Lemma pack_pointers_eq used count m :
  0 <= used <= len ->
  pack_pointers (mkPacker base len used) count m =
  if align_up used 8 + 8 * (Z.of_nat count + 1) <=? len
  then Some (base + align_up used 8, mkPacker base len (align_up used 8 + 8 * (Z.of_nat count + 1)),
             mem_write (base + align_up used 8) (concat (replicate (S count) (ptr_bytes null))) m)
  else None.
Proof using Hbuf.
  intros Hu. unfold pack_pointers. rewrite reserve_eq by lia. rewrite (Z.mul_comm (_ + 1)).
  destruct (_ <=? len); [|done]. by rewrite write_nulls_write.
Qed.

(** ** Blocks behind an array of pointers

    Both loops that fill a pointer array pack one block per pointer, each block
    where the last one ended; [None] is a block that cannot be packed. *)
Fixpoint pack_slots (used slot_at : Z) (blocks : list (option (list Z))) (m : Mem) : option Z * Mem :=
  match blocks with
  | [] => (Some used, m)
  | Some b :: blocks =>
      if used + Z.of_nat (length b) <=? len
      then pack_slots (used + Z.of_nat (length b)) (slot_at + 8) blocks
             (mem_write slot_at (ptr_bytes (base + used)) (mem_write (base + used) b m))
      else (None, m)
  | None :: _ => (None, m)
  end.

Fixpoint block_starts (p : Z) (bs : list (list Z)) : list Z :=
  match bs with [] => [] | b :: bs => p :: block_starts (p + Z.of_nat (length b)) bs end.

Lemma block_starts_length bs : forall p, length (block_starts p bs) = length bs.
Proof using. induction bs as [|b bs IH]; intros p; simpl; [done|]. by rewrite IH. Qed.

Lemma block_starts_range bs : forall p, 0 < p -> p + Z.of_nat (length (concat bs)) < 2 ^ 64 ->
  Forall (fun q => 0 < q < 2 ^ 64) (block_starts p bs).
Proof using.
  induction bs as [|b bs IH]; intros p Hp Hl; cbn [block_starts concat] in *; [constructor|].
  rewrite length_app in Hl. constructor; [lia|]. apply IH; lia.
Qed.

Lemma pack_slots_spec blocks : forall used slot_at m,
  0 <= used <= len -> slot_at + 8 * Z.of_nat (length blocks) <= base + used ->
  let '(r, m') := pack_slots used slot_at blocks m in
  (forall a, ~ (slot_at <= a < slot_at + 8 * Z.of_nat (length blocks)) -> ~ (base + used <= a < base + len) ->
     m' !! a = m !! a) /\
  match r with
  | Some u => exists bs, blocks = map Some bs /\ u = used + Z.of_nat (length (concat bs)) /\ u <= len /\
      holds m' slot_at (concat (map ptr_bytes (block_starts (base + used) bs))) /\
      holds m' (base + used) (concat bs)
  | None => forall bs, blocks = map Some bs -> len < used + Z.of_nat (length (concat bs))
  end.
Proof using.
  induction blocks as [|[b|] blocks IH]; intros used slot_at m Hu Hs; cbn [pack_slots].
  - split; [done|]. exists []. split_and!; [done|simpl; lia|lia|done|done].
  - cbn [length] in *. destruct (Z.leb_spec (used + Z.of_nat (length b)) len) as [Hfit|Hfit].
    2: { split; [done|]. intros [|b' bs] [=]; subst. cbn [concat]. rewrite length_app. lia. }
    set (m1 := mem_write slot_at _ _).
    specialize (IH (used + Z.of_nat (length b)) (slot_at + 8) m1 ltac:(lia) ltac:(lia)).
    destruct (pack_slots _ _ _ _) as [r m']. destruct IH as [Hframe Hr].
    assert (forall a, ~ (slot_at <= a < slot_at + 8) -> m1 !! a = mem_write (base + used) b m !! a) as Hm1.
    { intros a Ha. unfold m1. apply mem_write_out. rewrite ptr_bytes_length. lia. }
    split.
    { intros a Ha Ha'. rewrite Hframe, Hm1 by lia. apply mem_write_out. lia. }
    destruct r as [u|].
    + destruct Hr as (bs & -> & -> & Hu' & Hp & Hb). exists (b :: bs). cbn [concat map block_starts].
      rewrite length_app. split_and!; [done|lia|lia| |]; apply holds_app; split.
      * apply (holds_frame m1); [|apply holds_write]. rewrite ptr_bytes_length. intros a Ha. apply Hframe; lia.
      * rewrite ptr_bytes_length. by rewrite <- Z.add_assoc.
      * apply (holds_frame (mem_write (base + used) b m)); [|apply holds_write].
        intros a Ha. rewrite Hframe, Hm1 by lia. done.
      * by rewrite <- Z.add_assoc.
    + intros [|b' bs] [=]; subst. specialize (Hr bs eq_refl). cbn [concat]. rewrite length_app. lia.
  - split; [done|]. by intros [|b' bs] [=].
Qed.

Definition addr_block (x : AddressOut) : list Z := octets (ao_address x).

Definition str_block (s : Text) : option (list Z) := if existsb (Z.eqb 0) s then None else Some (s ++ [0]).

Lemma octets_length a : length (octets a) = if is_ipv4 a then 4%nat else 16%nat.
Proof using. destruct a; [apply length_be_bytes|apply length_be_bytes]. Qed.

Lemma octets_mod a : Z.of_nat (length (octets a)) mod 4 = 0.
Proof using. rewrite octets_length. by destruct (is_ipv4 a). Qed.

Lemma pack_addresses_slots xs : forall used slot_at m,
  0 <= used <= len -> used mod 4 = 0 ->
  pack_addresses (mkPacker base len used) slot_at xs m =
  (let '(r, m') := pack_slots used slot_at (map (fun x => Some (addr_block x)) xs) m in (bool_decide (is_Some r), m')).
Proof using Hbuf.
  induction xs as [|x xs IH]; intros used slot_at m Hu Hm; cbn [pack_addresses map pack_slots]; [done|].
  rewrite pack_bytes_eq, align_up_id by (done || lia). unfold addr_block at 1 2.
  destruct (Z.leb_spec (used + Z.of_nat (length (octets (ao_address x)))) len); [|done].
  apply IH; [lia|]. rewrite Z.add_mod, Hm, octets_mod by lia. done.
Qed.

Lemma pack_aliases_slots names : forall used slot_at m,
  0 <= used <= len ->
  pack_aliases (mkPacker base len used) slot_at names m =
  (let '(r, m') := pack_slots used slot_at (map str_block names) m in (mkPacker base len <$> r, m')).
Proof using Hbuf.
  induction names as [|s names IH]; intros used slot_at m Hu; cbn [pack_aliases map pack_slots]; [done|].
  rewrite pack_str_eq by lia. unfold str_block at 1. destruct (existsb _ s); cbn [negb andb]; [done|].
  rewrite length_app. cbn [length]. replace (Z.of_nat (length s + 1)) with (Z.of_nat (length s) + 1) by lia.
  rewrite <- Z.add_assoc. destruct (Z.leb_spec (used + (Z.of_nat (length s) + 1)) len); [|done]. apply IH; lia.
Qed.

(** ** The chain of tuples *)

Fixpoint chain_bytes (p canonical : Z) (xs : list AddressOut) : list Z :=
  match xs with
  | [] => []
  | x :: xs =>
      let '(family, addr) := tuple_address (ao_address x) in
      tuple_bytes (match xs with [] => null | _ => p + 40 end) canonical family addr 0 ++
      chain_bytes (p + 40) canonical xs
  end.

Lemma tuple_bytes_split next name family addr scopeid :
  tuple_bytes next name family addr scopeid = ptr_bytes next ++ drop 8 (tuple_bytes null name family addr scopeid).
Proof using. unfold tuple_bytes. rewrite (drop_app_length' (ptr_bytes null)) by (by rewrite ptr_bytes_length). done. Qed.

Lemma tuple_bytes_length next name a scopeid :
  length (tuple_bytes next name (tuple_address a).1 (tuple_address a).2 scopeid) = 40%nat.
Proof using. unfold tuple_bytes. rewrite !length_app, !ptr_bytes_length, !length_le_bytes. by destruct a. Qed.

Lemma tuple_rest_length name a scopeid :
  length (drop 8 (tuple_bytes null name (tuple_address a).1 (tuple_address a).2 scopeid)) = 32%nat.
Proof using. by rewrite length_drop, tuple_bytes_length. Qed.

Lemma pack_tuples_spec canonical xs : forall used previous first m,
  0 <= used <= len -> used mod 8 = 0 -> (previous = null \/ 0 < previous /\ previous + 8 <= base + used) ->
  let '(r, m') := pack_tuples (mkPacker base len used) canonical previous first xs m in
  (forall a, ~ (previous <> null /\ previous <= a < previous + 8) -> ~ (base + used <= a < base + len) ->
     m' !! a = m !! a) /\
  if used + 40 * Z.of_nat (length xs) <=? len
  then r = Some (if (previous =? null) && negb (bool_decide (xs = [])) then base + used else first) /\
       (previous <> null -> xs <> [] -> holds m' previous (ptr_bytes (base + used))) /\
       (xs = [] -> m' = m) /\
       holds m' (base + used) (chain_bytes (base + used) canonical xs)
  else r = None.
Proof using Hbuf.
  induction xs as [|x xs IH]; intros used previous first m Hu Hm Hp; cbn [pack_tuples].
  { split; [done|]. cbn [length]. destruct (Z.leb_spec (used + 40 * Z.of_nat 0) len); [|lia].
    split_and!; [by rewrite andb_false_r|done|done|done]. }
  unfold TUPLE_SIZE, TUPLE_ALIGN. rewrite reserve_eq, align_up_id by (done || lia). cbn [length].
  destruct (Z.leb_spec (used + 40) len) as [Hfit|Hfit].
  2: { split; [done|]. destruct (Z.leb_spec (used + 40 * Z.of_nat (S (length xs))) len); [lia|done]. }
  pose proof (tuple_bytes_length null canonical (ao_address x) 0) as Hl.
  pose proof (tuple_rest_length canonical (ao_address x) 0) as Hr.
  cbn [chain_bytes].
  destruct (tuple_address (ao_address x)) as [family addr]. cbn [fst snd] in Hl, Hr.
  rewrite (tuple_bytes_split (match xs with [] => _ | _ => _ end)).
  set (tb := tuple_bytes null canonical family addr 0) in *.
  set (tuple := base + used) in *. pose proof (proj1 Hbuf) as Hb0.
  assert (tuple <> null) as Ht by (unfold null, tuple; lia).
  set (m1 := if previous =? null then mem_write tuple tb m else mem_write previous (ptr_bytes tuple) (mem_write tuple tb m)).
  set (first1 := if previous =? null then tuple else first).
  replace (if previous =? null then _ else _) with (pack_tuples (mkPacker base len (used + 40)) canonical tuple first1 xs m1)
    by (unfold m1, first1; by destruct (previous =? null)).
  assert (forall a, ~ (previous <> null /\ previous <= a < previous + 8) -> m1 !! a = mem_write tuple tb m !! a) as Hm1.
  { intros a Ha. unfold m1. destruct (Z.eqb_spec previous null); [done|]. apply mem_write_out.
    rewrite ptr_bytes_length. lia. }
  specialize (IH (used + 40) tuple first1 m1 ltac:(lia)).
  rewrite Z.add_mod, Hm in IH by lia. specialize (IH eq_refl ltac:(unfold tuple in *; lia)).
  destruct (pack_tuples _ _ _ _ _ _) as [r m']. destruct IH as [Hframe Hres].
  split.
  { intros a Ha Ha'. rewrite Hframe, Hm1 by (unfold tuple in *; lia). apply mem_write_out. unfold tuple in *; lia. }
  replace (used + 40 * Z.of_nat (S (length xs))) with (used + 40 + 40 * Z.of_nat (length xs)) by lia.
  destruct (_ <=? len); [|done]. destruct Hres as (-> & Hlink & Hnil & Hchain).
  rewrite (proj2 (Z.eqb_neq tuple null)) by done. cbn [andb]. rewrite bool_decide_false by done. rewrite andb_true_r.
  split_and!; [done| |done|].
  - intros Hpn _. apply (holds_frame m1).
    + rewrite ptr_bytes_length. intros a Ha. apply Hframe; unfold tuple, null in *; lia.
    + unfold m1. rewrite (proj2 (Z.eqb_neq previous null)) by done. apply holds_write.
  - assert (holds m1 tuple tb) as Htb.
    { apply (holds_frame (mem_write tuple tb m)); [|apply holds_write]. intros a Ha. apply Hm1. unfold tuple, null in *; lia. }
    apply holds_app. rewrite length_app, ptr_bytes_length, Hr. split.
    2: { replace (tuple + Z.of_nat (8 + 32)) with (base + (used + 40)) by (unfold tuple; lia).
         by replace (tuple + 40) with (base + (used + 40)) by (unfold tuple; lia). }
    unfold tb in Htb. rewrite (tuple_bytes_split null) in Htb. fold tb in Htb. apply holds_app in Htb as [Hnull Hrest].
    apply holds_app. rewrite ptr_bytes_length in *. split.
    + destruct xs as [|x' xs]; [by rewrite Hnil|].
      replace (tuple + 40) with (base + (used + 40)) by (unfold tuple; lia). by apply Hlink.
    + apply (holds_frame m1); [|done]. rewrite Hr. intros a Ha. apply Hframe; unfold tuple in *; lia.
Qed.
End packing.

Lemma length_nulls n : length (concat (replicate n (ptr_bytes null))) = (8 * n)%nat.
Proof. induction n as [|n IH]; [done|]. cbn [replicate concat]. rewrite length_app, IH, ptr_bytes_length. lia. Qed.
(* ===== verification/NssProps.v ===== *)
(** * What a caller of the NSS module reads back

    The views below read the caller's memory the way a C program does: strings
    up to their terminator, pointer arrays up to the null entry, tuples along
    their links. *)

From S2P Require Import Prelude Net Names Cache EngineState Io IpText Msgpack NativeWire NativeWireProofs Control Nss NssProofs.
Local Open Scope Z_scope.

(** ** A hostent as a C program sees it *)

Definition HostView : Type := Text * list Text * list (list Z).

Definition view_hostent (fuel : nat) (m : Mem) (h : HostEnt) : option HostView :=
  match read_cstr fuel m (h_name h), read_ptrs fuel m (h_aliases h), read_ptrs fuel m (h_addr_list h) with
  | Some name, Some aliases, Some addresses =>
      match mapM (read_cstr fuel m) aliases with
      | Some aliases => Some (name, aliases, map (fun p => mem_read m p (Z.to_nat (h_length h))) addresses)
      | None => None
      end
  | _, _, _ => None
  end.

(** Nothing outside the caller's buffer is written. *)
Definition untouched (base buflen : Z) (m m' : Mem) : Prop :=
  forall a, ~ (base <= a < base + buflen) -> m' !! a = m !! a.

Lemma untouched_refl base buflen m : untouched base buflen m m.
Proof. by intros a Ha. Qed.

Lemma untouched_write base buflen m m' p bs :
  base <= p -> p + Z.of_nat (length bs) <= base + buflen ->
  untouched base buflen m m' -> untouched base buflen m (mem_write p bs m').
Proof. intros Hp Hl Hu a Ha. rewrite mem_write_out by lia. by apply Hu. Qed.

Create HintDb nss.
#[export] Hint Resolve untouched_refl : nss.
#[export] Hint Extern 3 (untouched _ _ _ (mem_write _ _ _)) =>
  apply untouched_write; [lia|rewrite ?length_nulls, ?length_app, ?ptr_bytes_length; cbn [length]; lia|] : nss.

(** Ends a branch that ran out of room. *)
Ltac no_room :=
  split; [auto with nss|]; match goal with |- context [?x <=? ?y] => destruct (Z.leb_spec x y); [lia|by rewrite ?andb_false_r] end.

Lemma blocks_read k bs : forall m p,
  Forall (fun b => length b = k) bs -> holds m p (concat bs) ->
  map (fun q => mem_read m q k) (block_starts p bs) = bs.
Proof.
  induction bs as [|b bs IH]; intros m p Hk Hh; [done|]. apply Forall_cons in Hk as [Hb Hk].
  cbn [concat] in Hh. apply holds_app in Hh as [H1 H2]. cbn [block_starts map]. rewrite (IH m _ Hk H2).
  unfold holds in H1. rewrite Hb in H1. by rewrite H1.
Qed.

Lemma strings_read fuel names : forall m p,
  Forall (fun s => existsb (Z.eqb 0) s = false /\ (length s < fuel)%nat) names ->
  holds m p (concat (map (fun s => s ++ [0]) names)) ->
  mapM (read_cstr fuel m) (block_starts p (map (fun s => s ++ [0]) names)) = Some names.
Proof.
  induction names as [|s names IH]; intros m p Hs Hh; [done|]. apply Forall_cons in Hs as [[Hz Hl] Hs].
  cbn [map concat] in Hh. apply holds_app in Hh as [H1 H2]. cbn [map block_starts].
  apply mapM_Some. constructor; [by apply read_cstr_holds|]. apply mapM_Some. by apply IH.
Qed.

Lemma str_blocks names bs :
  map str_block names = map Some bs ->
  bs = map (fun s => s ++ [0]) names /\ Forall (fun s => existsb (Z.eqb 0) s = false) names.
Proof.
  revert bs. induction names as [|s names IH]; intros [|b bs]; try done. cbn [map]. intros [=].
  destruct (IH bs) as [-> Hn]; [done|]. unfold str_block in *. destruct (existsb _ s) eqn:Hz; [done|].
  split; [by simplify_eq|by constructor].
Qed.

..........

Using the records above, filter out every line that lacks the string "Hnil" and copy the rest.

▶ FINISHED TASK
  destruct (_ <=? len); [|done]. destruct Hres as (-> & Hlink & Hnil & Hchain).
    + destruct xs as [|x' xs]; [by rewrite Hnil|].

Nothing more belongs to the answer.